_Extracted records_

BEGIN

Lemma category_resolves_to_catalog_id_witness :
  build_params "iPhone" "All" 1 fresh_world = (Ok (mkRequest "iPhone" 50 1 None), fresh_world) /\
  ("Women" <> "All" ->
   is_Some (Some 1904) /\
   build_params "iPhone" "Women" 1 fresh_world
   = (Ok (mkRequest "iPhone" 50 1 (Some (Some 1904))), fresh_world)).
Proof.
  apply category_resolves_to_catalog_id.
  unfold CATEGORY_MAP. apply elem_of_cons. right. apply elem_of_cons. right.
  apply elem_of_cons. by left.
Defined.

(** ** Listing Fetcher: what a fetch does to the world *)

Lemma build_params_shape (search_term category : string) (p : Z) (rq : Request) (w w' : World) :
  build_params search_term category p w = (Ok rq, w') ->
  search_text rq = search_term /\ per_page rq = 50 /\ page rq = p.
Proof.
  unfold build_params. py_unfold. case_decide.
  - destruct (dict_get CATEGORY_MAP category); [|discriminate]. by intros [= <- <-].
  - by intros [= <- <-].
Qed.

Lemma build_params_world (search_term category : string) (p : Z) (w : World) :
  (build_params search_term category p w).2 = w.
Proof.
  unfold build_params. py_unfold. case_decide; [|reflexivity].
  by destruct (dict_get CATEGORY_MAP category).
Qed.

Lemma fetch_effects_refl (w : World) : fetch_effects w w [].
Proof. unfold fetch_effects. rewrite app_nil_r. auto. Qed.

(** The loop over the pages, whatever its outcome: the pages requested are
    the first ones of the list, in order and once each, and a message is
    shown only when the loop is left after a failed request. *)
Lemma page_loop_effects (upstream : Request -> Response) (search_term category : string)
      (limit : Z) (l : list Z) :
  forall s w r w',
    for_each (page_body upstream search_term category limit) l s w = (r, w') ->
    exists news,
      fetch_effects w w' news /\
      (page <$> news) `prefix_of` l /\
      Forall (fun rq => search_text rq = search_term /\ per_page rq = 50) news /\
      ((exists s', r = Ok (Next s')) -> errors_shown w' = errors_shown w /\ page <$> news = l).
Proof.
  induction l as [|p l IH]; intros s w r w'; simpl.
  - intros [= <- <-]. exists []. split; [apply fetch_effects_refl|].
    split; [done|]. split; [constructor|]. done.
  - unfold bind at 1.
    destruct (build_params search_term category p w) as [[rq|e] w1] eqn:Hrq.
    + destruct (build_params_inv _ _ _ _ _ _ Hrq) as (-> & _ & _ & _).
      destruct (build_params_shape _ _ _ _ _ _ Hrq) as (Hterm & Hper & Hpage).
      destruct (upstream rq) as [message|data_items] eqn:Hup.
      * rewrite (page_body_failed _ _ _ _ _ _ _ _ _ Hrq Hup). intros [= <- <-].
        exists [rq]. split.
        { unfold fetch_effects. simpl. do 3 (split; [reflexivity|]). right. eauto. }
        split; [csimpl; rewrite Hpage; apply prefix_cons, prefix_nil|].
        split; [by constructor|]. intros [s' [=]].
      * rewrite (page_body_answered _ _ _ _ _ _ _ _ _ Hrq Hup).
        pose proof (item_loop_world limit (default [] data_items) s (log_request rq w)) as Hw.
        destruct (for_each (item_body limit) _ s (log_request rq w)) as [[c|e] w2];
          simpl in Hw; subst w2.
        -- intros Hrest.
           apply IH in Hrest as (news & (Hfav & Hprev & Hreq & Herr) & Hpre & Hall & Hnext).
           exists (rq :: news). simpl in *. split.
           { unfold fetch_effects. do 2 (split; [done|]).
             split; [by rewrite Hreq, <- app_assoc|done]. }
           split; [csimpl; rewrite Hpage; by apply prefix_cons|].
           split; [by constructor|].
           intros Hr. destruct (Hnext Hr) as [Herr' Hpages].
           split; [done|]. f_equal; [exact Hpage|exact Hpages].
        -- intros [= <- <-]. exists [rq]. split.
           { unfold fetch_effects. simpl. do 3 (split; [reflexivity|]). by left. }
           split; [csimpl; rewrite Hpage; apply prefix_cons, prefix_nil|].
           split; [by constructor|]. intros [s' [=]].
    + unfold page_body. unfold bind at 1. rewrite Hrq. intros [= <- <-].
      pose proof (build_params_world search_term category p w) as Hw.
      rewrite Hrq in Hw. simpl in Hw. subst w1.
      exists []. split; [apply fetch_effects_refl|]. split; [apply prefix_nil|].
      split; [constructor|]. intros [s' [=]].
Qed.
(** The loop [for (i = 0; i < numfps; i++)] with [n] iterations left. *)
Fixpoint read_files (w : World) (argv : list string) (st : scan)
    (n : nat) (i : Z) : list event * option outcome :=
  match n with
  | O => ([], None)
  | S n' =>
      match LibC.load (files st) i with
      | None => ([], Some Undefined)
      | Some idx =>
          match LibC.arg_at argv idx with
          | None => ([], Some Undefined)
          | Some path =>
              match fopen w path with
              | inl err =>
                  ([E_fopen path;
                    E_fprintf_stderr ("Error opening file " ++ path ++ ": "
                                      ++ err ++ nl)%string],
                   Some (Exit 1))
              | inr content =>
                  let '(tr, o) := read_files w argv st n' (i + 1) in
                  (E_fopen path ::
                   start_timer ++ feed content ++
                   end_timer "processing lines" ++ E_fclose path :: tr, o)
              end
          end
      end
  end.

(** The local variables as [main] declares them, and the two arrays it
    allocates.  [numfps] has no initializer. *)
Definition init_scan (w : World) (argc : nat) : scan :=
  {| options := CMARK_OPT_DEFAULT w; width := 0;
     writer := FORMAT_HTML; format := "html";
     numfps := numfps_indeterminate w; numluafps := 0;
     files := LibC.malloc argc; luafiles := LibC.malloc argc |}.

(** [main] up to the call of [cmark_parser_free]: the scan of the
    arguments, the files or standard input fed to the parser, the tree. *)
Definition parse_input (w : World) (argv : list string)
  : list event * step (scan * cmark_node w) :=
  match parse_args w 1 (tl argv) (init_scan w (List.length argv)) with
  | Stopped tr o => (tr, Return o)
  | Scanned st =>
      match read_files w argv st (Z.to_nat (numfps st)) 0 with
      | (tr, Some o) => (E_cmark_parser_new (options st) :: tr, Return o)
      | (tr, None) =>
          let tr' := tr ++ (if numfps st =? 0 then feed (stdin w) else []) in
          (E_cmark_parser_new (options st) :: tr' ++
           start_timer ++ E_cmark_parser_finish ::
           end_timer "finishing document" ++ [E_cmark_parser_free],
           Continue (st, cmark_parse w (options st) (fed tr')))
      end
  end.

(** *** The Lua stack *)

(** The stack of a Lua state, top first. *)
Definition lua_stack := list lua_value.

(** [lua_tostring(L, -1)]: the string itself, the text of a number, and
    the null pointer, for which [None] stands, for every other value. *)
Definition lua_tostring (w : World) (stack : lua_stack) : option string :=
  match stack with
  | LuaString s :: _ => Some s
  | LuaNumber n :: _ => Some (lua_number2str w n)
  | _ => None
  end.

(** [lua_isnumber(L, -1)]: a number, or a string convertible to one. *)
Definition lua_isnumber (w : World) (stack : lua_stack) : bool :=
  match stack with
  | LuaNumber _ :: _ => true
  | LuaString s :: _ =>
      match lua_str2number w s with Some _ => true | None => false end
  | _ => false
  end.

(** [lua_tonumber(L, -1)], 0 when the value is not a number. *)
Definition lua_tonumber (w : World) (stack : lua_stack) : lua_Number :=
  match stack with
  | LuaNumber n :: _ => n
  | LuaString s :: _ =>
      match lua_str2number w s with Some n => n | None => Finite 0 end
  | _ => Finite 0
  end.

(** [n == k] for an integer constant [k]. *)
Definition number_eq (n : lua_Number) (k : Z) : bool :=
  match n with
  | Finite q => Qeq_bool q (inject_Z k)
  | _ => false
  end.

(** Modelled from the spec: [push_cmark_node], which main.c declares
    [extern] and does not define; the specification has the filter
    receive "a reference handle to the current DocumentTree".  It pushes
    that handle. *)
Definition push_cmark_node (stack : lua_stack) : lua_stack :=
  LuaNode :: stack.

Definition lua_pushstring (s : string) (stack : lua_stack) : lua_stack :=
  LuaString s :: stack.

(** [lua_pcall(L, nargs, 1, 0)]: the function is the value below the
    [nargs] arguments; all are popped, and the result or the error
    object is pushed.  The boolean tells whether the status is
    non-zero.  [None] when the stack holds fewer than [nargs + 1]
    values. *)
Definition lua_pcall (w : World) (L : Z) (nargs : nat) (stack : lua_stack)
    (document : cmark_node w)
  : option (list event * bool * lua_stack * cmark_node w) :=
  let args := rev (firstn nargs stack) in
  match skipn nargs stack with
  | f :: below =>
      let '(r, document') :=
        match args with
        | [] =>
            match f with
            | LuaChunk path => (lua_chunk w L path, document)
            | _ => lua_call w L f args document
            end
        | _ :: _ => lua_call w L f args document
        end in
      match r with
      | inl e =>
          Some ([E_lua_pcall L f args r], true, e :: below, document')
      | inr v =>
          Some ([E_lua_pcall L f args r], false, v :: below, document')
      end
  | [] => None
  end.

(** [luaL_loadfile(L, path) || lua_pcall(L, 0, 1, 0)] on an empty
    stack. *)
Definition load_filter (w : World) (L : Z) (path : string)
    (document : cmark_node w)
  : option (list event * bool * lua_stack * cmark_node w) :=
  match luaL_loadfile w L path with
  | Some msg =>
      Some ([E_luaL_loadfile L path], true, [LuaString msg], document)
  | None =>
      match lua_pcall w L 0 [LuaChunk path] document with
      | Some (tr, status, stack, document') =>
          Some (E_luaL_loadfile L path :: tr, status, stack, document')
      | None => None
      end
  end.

END

Gather each line of the listing containing the word "Herr" and show it.

           apply IH in Hrest as (news & (Hfav & Hprev & Hreq & Herr) & Hpre & Hall & Hnext).
           intros Hr. destruct (Hnext Hr) as [Herr' Hpages].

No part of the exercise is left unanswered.